Linux est un système d’exploitation comme Windows ou macOS, mais il repose sur un noyau open source et une logique modulaire. Il existe sous forme de distributions variées qui partagent le même noyau, avec des outils et interfaces parfois très différents. Sur le plan pratique, il remplit les mêmes fonctions (gérer le matériel, lancer des applications), mais avec une organisation interne et un modèle de développement distincts.

Pourquoi parle-t-on tout le temps de ligne de commande sous Linux ?

La ligne de commande est un des points forts de Linux, car elle permet d’automatiser, de diagnostiquer et de configurer le système avec précision. De nombreuses tâches restent faisables en interface graphique, surtout sur des distributions orientées débutants, mais la console devient rapidement l’outil le plus rapide pour gérer des fichiers, des utilisateurs, des services ou des paquets. Pour un usage simple, quelques commandes de base suffisent, le reste vient avec l’expérience.

Une distribution Linux est-elle vraiment gratuite à l’usage ?

Oui, la plupart des distributions Linux destinées au poste de travail ou aux serveurs sont gratuites à télécharger et à utiliser, sans coût de licence. Certaines proposent en plus des offres payantes pour le support, la formation ou des outils de gestion avancée. Dans un contexte professionnel, ce sont ces services annexes qui peuvent être facturés, mais le système en lui-même reste libre et open source.

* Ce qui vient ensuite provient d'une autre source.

(** The service chooses the name of a key: creating one is about the keys of
    the account. *)
Definition key_target X (e : ServiceAccountKeyE X) : target ServiceAccountKey :=
  match e with
  | KeysGet name _ | KeysDelete name => Object name
  | KeysCreate parent _ => Object (parent +++ "/keys")
  end.
Definition key_names (_ : string) (cr : ServiceAccountKey) : list string :=
  let account := StringValue cr.(ForProvider).(sak_ServiceAccountReferer).(ServiceAccountPolicy.ServiceAccount) in
  [account +++ "/keys"; account +++ "/keys/" +++ cr.(ExternalName)].

Definition policy_target {P M} X (e : PolicyE P X) : target M :=
  match e with
  | GetIamPolicy resource _ | SetIamPolicy resource _ => Object resource
  end.

(** ** The eighteen controllers *)

Section controllers.
Context `{Libs} `{MapOrder} {Service Time : Type}.
(** What the handlers take from libraries: time.Parse, mergo.Merge, the error of
    the storage client, clientcmd.Write. *)
Context (time_Parse : string → Time + error) (merge : BucketSpecAttrs → BucketSpecAttrs → BucketSpecAttrs + error).
Context (ErrBucketNotExist : error) (clientcmd_Write : kubeConfig → string + error).

Definition networkController : Controller Service := {|
  c_Connect := network_Connect;
  c_handlers c := {|
    h_Observe := Network.Observe c.(pe_projectID); h_Create := Network.Create c.(pe_projectID);
    h_Update := Network.Update c.(pe_projectID); h_Delete := Network.Delete c.(pe_projectID) |};
  c_target := network_target; c_names := network_names; c_placed _ := True |}.
Definition subnetworkController : Controller Service := {|
  c_Connect := subnetwork_Connect;
  c_handlers c := {|
    h_Observe := Subnetwork.Observe c.(pe_projectID); h_Create := Subnetwork.Create c.(pe_projectID);
    h_Update := Subnetwork.Update c.(pe_projectID); h_Delete := Subnetwork.Delete c.(pe_projectID) |};
  c_target := subnetwork_target; c_names := subnetwork_names; c_placed cr := cr.(ForProvider).(s_Region) ≠ "" |}.
Definition addressController : Controller Service := {|
  c_Connect := ga_Connect;
  c_handlers e := {|
    h_Observe := GlobalAddress.Observe e.(pe_projectID); h_Create := GlobalAddress.Create e.(pe_projectID);
    h_Update := GlobalAddress.Update; h_Delete := GlobalAddress.Delete e.(pe_projectID) |};
  c_target := address_target; c_names := address_names; c_placed _ := True |}.
Definition connectionController : Controller Service := {|
  c_Connect := connection_Connect;
  c_handlers e := {|
    h_Observe := Connection.Observe e.(ce_projectID); h_Create := Connection.Create;
    h_Update := Connection.Update; h_Delete := Connection.Delete e.(ce_projectID) |};
  c_target := connection_target; c_names := connection_names; c_placed _ := True |}.
Definition topicController : Controller Service := {|
  c_Connect := topic_Connect;
  c_handlers e := {|
    h_Observe := Topic.Observe e.(pe_projectID); h_Create := Topic.Create e.(pe_projectID);
    h_Update := Topic.Update e.(pe_projectID); h_Delete := Topic.Delete e.(pe_projectID) |};
  c_target := topic_target; c_names := topic_names; c_placed _ := True |}.
Definition keyRingController : Controller Service := {|
  c_Connect mg := keyRing_Connect (Some mg);
  c_handlers e := {|
    h_Observe := KeyRing.Observe e.(ke_rrn); h_Create := KeyRing.Create e.(ke_rrn);
    h_Update := KeyRing.Update; h_Delete := KeyRing.Delete |};
  c_target := keyring_target; c_names := keyring_names; c_placed _ := True |}.
Definition cryptoKeyController : Controller Service := {|
  c_Connect := cryptoKey_Connect;
  c_handlers _ := {|
    h_Observe := CryptoKey.Observe; h_Create := CryptoKey.Create; h_Update := CryptoKey.Update; h_Delete := CryptoKey.Delete |};
  c_target := cryptokey_target; c_names := cryptokey_names; c_placed _ := True |}.
Definition cryptoKeyPolicyController : Controller Service := {|
  c_Connect := cryptoKeyPolicy_Connect;
  c_handlers _ := {|
    h_Observe := CryptoKeyPolicy.Observe; h_Create := CryptoKeyPolicy.Create;
    h_Update := CryptoKeyPolicy.Update; h_Delete := CryptoKeyPolicy.Delete |};
  c_target := policy_target; c_names _ cr := [StringValue cr.(ForProvider).(ckp_CryptoKey)]; c_placed _ := True |}.
Definition redisController : Controller Service := {|
  c_Connect := redis_Connect;
  c_handlers e := {|
    h_Observe := Memorystore.Observe time_Parse e.(pe_projectID); h_Create := Memorystore.Create e.(pe_projectID);
    h_Update := Memorystore.Update e.(pe_projectID); h_Delete := Memorystore.Delete e.(pe_projectID) |};
  c_target := redis_target; c_names := redis_names; c_placed _ := True |}.
Definition cloudsqlController : Controller Service := {|
  c_Connect := cloudsql_Connect;
  c_handlers c := {|
    h_Observe := CloudSQL.Observe c.(pe_projectID); h_Create := CloudSQL.Create c.(pe_projectID);
    h_Update := CloudSQL.Update c.(pe_projectID); h_Delete := CloudSQL.Delete c.(pe_projectID) |};
  c_target := cloudsql_target; c_names := cloudsql_names; c_placed _ := True |}.
Definition clusterController : Controller Service := {|
  c_Connect := cluster_Connect;
  c_handlers e := {|
    h_Observe := Cluster.Observe clientcmd_Write e.(pe_projectID); h_Create := Cluster.Create e.(pe_projectID);
    h_Update := Cluster.Update e.(pe_projectID); h_Delete := Cluster.Delete e.(pe_projectID) |};
  c_target := cluster_target; c_names := cluster_names; c_placed _ := True |}.
Definition nodePoolController : Controller Service := {|
  c_Connect := nodePool_Connect;
  c_handlers _ := {|
    h_Observe := NodePool.Observe; h_Create := NodePool.Create; h_Update := NodePool.Update; h_Delete := NodePool.Delete |};
  c_target := nodepool_target; c_names := nodepool_names; c_placed _ := True |}.
Definition bucketController : Controller Service := {|
  c_Connect := bucket_Connect;
  c_handlers c := {|
    h_Observe := Bucket.Observe merge ErrBucketNotExist; h_Create := Bucket.Create c.(pe_projectID);
    h_Update := Bucket.Update; h_Delete := Bucket.Delete |};
  c_target := bucket_target; c_names := bucket_names; c_placed _ := True |}.
Definition bucketPolicyController : Controller Service := {|
  c_Connect := bucketPolicy_Connect;
  c_handlers _ := {|
    h_Observe := BucketPolicy.Observe; h_Create := BucketPolicy.Create;
    h_Update := BucketPolicy.Update; h_Delete := BucketPolicy.Delete |};
  c_target := policy_target; c_names _ cr := [StringValue cr.(ForProvider).(bp_Bucket)]; c_placed _ := True |}.
Definition bucketPolicyMemberController : Controller Service := {|
  c_Connect := bucketPolicyMember_Connect;
  c_handlers _ := {|
    h_Observe := BucketPolicyMember.Observe; h_Create := BucketPolicyMember.Create;
    h_Update := BucketPolicyMember.Update; h_Delete := BucketPolicyMember.Delete |};
  c_target := policy_target; c_names _ cr := [StringValue cr.(ForProvider).(bpm_Bucket)]; c_placed _ := True |}.
Definition serviceAccountController : Controller Service := {|
  c_Connect := serviceAccount_Connect;
  c_handlers c := {|
    h_Observe := ServiceAccount.Observe c.(sae_rrn); h_Create := ServiceAccount.Create c.(sae_rrn);
    h_Update := ServiceAccount.Update c.(sae_rrn); h_Delete := ServiceAccount.Delete c.(sae_rrn) |};
  c_target := account_target; c_names := account_names; c_placed _ := True |}.
Definition serviceAccountKeyController : Controller Service := {|
  c_Connect := serviceAccountKey_Connect;
  c_handlers _ := {|
    h_Observe := ServiceAccountKey.Observe; h_Create := ServiceAccountKey.Create;
    h_Update := ServiceAccountKey.Update; h_Delete := ServiceAccountKey.Delete |};
  c_target := key_target; c_names := key_names; c_placed _ := True |}.
Definition serviceAccountPolicyController : Controller Service := {|
  c_Connect := serviceAccountPolicy_Connect;
  c_handlers _ := {|
    h_Observe := ServiceAccountPolicy.Observe; h_Create := ServiceAccountPolicy.Create;
    h_Update := ServiceAccountPolicy.Update; h_Delete := ServiceAccountPolicy.Delete |};
  c_target := policy_target;
  c_names _ cr := [StringValue cr.(ForProvider).(sap_ServiceAccountReferer).(ServiceAccountPolicy.ServiceAccount)]; c_placed _ := True |}.

Definition controllers : list (Controller Service) := [
  redisController; addressController; networkController; subnetworkController; clusterController; nodePoolController;
  cloudsqlController; serviceAccountController; serviceAccountKeyController; serviceAccountPolicyController;
  keyRingController; cryptoKeyController; cryptoKeyPolicyController; topicController; connectionController;
  bucketController; bucketPolicyController; bucketPolicyMemberController].

(** Those that name what they manage by the project of the provider; the others
    work on what the spec names in full, in whatever project that is, and on buckets,
    whose names are global. *)
Definition project_controllers : list (Controller Service) := [
  redisController; addressController; networkController; subnetworkController; clusterController; cloudsqlController;
  serviceAccountController; keyRingController; topicController].
(** Those that manage one object by one name. A Connection has the connections of its parent
    and a peering, a cluster its bootstrap pool, a key the keys of its account, and a pool may have two names. *)
Definition single_controllers : list (Controller Service) := [
  redisController; addressController; networkController; subnetworkController; cloudsqlController;
  serviceAccountController; serviceAccountPolicyController; keyRingController; cryptoKeyController;
  cryptoKeyPolicyController; topicController; bucketController; bucketPolicyController; bucketPolicyMemberController].
End controllers.

(** ** Whose project *)

Definition named_by_project {Service} (c : Controller Service) : Prop :=
  ∀ project cr, Forall (λ n, HasPrefix n ("projects/" +++ project +++ "/") = true) (c.(c_names) project cr).
Definition single_name {Service} (c : Controller Service) : Prop :=
  ∀ project cr, ∃ n, c.(c_names) project cr = [n].

(** The API server answers with provider configs and providers that have these
    projects. *)
Definition answers_projects {Service} (configs providers : string → string) X (e : ConnectE Service X) : X → Prop :=
  match e with
  | Authenticate e =>
    match e with
    | GetProviderConfig name => λ r, match r with inl spec => spec.(pc_ProjectID) = configs name | inr _ => True end
    | GetProvider name => λ r, match r with inl spec => spec.(prov_ProjectID) = providers name | inr _ => True end
    | _ => λ _, True
    end
  | NewService _ _ => λ _, True
  end.
(** The project of the provider that a resource names; a provider config goes first. *)
Definition project_of {P O} (configs providers : string → string) (mg : Managed P O) : string :=
  match mg.(ProviderConfigReference), mg.(ProviderReference) with
  | Some ref, _ => configs ref.(refName)
  | None, Some ref => providers ref.(refName)
  | None, None => ""
  end.

(** The call is about something that belongs to [cr] in [project]; when it writes
    a resource back, that is [cr] under the same names. *)
Definition minds {Service} (c : Controller Service) (project : string) (cr : Managed c.(c_P) c.(c_O)) X (e : c.(c_E) X) : Prop :=
  match c.(c_target) X e with
  | Object name => name ∈ c.(c_names) project cr
  | ObjectIn project' name => project' = project ∧ name ∈ c.(c_names) project cr
  | Stored cr' => cr'.(ExternalName) = cr.(ExternalName) ∧ c.(c_names) project cr' = c.(c_names) project cr
  | NoObject => True
  end.
Definition handlers_mind {Service} (c : Controller Service) (project : string) (cr : Managed c.(c_P) c.(c_O))
    (h : Handlers c.(c_E) (Managed c.(c_P) c.(c_O))) : Prop :=
  calls_only (minds c project cr) (h.(h_Observe) (Some cr)) ∧ calls_only (minds c project cr) (h.(h_Create) (Some cr)) ∧
  calls_only (minds c project cr) (h.(h_Update) (Some cr)) ∧ calls_only (minds c project cr) (h.(h_Delete) (Some cr)).

(** Connect returns clients whose handlers mind the resource. *)
Definition reconciles {Service} (c : Controller Service) : Prop :=
  ∀ configs providers cr, c.(c_placed) cr →
    always_given (answers_projects configs providers)
      (λ '(_, client), ∀ x, client = Some x → handlers_mind c (project_of configs providers cr) cr (c.(c_handlers) x))
      (c.(c_Connect) cr).

(** ** What the others see *)

Definition target_names {M} (t : target M) : list string :=
  match t with Object name | ObjectIn _ name => [name] | Stored _ | NoObject => [] end.
(** A service in which a call changes no object but the one it is about; [at_name] is what
    there is under a name, whatever that is. *)
Definition serves_by_name {Service W V} (c : Controller Service) (serve : ∀ X, c.(c_E) X → W → X * W)
    (at_name : W → string → V) : Prop :=
  ∀ X e w n, n ∉ target_names (c.(c_target) X e) → at_name (serve X e w).2 n = at_name w n.

(** Run against such a service, the program leaves what is not below [names]. *)
Definition leaves_others {Service W V A} (c : Controller Service) (serve : ∀ X, c.(c_E) X → W → X * W)
    (at_name : W → string → V) (names : list string) (p : prog c.(c_E) A) : Prop :=
  ∀ w a w' n, run serve p w = Returns (a, w') → n ∉ names → at_name w' n = at_name w n.

Definition isolated {Service} (c : Controller Service) : Prop :=
  ∀ configs providers cr, c.(c_placed) cr →
    always_given (answers_projects configs providers)
      (λ '(_, client), ∀ x, client = Some x →
         let h := c.(c_handlers) x in
         let names := c.(c_names) (project_of configs providers cr) cr in
         ∀ (W V : Type) serve (at_name : W → string → V), serves_by_name c serve at_name →
           leaves_others c serve at_name names (h.(h_Observe) (Some cr)) ∧ leaves_others c serve at_name names (h.(h_Create) (Some cr)) ∧
           leaves_others c serve at_name names (h.(h_Update) (Some cr)) ∧ leaves_others c serve at_name names (h.(h_Delete) (Some cr)))
      (c.(c_Connect) cr).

Peut-on utiliser Linux sur un vieux PC à la place de Windows ?

C’est même l’un de ses cas d’usage courants. Des distributions légères comme Lubuntu ou Xubuntu fonctionnent bien sur des machines avec peu de mémoire et un processeur ancien. L’interface sera moins gourmande qu’un Windows récent, ce qui redonne de la réactivité pour le web, la bureautique et des outils de développement. Il reste nécessaire de vérifier les pilotes pour certains périphériques, mais le gain perçu par l’utilisateur est souvent important.

Linux convient-il pour les jeux vidéo et la création multimédia ?

La situation progresse, mais reste contrastée. Pour les jeux, beaucoup de titres Steam tournent correctement grâce à Proton, et certains éditeurs proposent des versions natives Linux. Pour la création, des outils comme GIMP, Inkscape, Blender ou Kdenlive couvrent déjà de nombreux besoins. En revanche, si une équipe dépend de logiciels propriétaires très spécifiques (suite Adobe, plugins audio particuliers), il faut tester sérieusement avant d’envisager une bascule complète.